During the measurement you can lift and back the stems if necessary, but not the leaves. The height of the pot does not affect the result. From the base of the plant you measure to keep everything exactly, because pot magnitudes range.

Some growers for little plants use the leaf height, while for big they take the most upper knot.

In bioenergy crops as corn and sorghum, the plant height is among the main factors for biomass output. The increasing need of biomass for biofuels stimulated optimization of plant architecture in those energy grasses.

Vegetable plants have heights of less than 30 cm until 3 metres. Grouping crops according to height and time until maturity is a clear strategy. You lay high vegetables as tomatoes north, medium as peppers in the centre and fast low as salads south.

The height of such high crops even gives useful shade to bottom plants during warm days.

The size of the tin plays a big role. Usually the plant height depends on the available space in the tin, so short plants commonly result when the roots can not disperse. A little pot does not confine the plant itself, but only makes it feeble.

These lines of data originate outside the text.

Lemma s_power_on_uniform (on : Z) (b : Bus) :
  on <> 0 ->
  exists r b' post,
    (forall d tr,
        ar0144_s_power send recv on (mk_world d b tr)
        = Done r
            (mk_world d b' (tr ++ reset_sequence ++ post ++ [EvMutexUnlock])))
    /\ power_up_outcome send recv b r post.
Proof.
  intros Hon.
  destruct (bus_reads send recv b AR0144_ID_REG) as [[buf b2]|] eqn:Hread.
  - destruct (Z.eq_dec (be16 buf) AR0144_ID_VAL) as [Hid|Hid].
    + destruct (runner_uniform Bus send ar0144at_rev4_recommended_setting b2)
        as (r & b' & e & E & Hle & Hiff & _ & Hw & k & _ & Hk & Hk0).
      exists r, b',
        ([EvI2cMasterSend (addr_frame AR0144_ID_REG); EvI2cMasterRecv 2] ++ e).
      split.
      * intros d tr.
        rewrite s_power_on_with_read
          with (rv := (0, be16 buf)) (b1 := b2)
               (e_read := [EvI2cMasterSend (addr_frame AR0144_ID_REG);
                           EvI2cMasterRecv 2])
          by (try assumption; intros; now apply read_reg_ok).
        cbv beta iota. change (0 <? 0) with false. rewrite Hid, Z.eqb_refl.
        cbn [negb].
        erewrite bind_Done by apply E.
        erewrite bind_Done by apply emit_run. unfold pure.
        rewrite <- !app_assoc. reflexivity.
      * right. right. exists buf, b2, e. repeat split; auto; try tauto.
        exists k. auto.
    + exists (- ENODEV), b2,
        [ EvI2cMasterSend (addr_frame AR0144_ID_REG); EvI2cMasterRecv 2;
          EvDevErr (wrong_chip_id (be16 buf) AR0144_ID_VAL) ].
      split.
      * intros d tr.
        rewrite s_power_mismatch_run with (buf := buf) (b2 := b2)
          by assumption.
        reflexivity.
      * right. left. exists buf, b2. auto.
  - destruct (read_reg_fails_uniform AR0144_ID_REG 0 b Hread)
      as (ret & b' & evs & Hneg & E & Hevs).
    exists ret, b', (EvI2cMasterSend (addr_frame AR0144_ID_REG) :: evs).
    split.
    + intros d tr.
      rewrite s_power_on_with_read
        with (rv := (ret, 0)) (b1 := b')
             (e_read := EvI2cMasterSend (addr_frame AR0144_ID_REG) :: evs)
        by assumption.
      cbv beta iota.
      replace (ret <? 0) with true by (symmetry; now apply Z.ltb_lt).
      unfold bind at 1. unfold pure at 1.
      erewrite bind_Done by apply emit_run. unfold pure.
      rewrite <- !app_assoc. reflexivity.
    + left. split; [exact Hread|]. split; [exact Hneg|]. exists evs. auto.
Qed.

(** C2, as the code has it. Neither [ar0144_s_stream] nor
    [ar0144_s_power] looks at a state of the device. For a given state
    of the adapter each returns the same value, makes the same calls and
    leaves the adapter in the same state whatever [struct ar0144] holds
    and whatever was called before, and leaves [struct ar0144] as it
    was. The value is 0 or negative, never an error for the state, and
    it is 0 when the transfers go through (and, for a power-up, the
    identity is the expected one). *)
Theorem C2_operations_do_not_check_state (n : Z) (b : Bus) :
  (exists r b' evs,
      (forall d tr,
          ar0144_s_stream send n (mk_world d b tr)
          = Done r (mk_world d b' (tr ++ evs)))
      /\ r <= 0
      /\ (bus_accepts send b
            (frames_of (if n =? 0 then ar0144at_stop_stream
                        else concat start_tables)) = true ->
          r = 0))
  /\ (exists r b' evs,
        (forall d tr,
            ar0144_s_power send recv n (mk_world d b tr)
            = Done r (mk_world d b' (tr ++ evs)))
        /\ r <= 0
        /\ (n = 0 -> r = 0)
        /\ (forall buf b2,
              bus_reads send recv b AR0144_ID_REG = Some (buf, b2) ->
              be16 buf = AR0144_ID_VAL ->
              bus_accepts send b2
                (frames_of ar0144at_rev4_recommended_setting) = true ->
              r = 0)).
Proof.
  split.
  - assert (U : exists r b' evs,
               forall d tr,
                 ar0144_s_stream send n (mk_world d b tr)
                 = Done r (mk_world d b' (tr ++ evs))).
    { destruct (Z.eq_dec n 0) as [-> | Hn].
      - destruct (s_stream_stop_uniform Bus send b) as (r & b' & mid & E & _).
        exists r, b', (EvMutexLock :: mid ++ [EvMutexUnlock]). exact E.
      - destruct (s_stream_start_uniform Bus send n b Hn)
          as (r & b' & mid & ef & E & _).
        exists r, b', (EvMutexLock :: mid ++ [EvMutexUnlock]). exact E. }
    destruct U as (r & b' & evs & E). exists r, b', evs.
    split; [exact E|]. split.
    + destruct (io_s_stream Bus send n b []) as (r0 & b0 & e0 & Hle & E0).
      specialize (E0 ar0144_kzalloc). rewrite E in E0.
      injection E0 as -> _ _. exact Hle.
    + intros Hacc. pose proof (E ar0144_kzalloc []) as E0.
      destruct (Z.eqb_spec n 0) as [-> | Hn].
      * rewrite s_stream_stop_run in E0 by exact Hacc. now injection E0.
      * rewrite s_stream_start_run in E0 by assumption. now injection E0.
  - assert (U : exists r b' evs,
               forall d tr,
                 ar0144_s_power send recv n (mk_world d b tr)
                 = Done r (mk_world d b' (tr ++ evs))).
    { destruct (Z.eq_dec n 0) as [-> | Hn].
      - exists 0, b, [EvMutexLock; EvGpiodDirectionOutput 1; EvMutexUnlock].
        intros d tr. apply s_power_off_run.
      - destruct (s_power_on_uniform n b Hn) as (r & b' & post & E & _).
        exists r, b', (reset_sequence ++ post ++ [EvMutexUnlock]). exact E. }
    destruct U as (r & b' & evs & E). exists r, b', evs.
    split; [exact E|]. split; [|split].
    + destruct (io_s_power Bus send recv n b []) as (r0 & b0 & e0 & Hle & E0).
      specialize (E0 ar0144_kzalloc). rewrite E in E0.
      injection E0 as -> _ _. exact Hle.
    + intros ->. pose proof (E ar0144_kzalloc []) as E0.
      rewrite s_power_off_run in E0. now injection E0.
    + intros buf b2 Hread Hid Hacc. pose proof (E ar0144_kzalloc []) as E0.
      destruct (Z.eq_dec n 0) as [-> | Hn].
      * rewrite s_power_off_run in E0. now injection E0.
      * rewrite s_power_ok_run with (buf := buf) (b2 := b2) in E0
          by assumption.
        now injection E0.
Qed.

Lemma s_power_post_measures (b : Bus) r post :
  power_up_outcome send recv b r post ->
  filter is_mutex_event post = []
  /\ filter is_gpio_event post = []
  /\ slept post = 0.
Proof.
  intros [(_ & _ & evs & -> & [-> | ->])
         | [(buf & b2 & _ & _ & _ & ->)
           | (buf & b2 & e & _ & _ & -> & Hw & _)]];
    try (repeat split; reflexivity).
  cbn [app filter is_mutex_event is_gpio_event slept].
  rewrite (write_events_no_mutex _ Hw), (write_events_no_gpio _ Hw),
    (write_events_not_slept _ Hw).
  repeat split.
Qed.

To control the height of a naturally high enclosed plant you combine a good tin, pruning and root care with apt farming. Plants in 38-litre round pots reach from 60 cm until 1.5 metres.

Long-stemmed transplants appear because of too little light, overwatering or over-fertilizing. You control plant height by means of more light, mechanical tensions as touching or changes in temperature, water and nutrients. Height is also a hereditary trait, so it depends on the gene.

Arranging plants in descending order of height, usually half every following, you create nice contrast in the garden.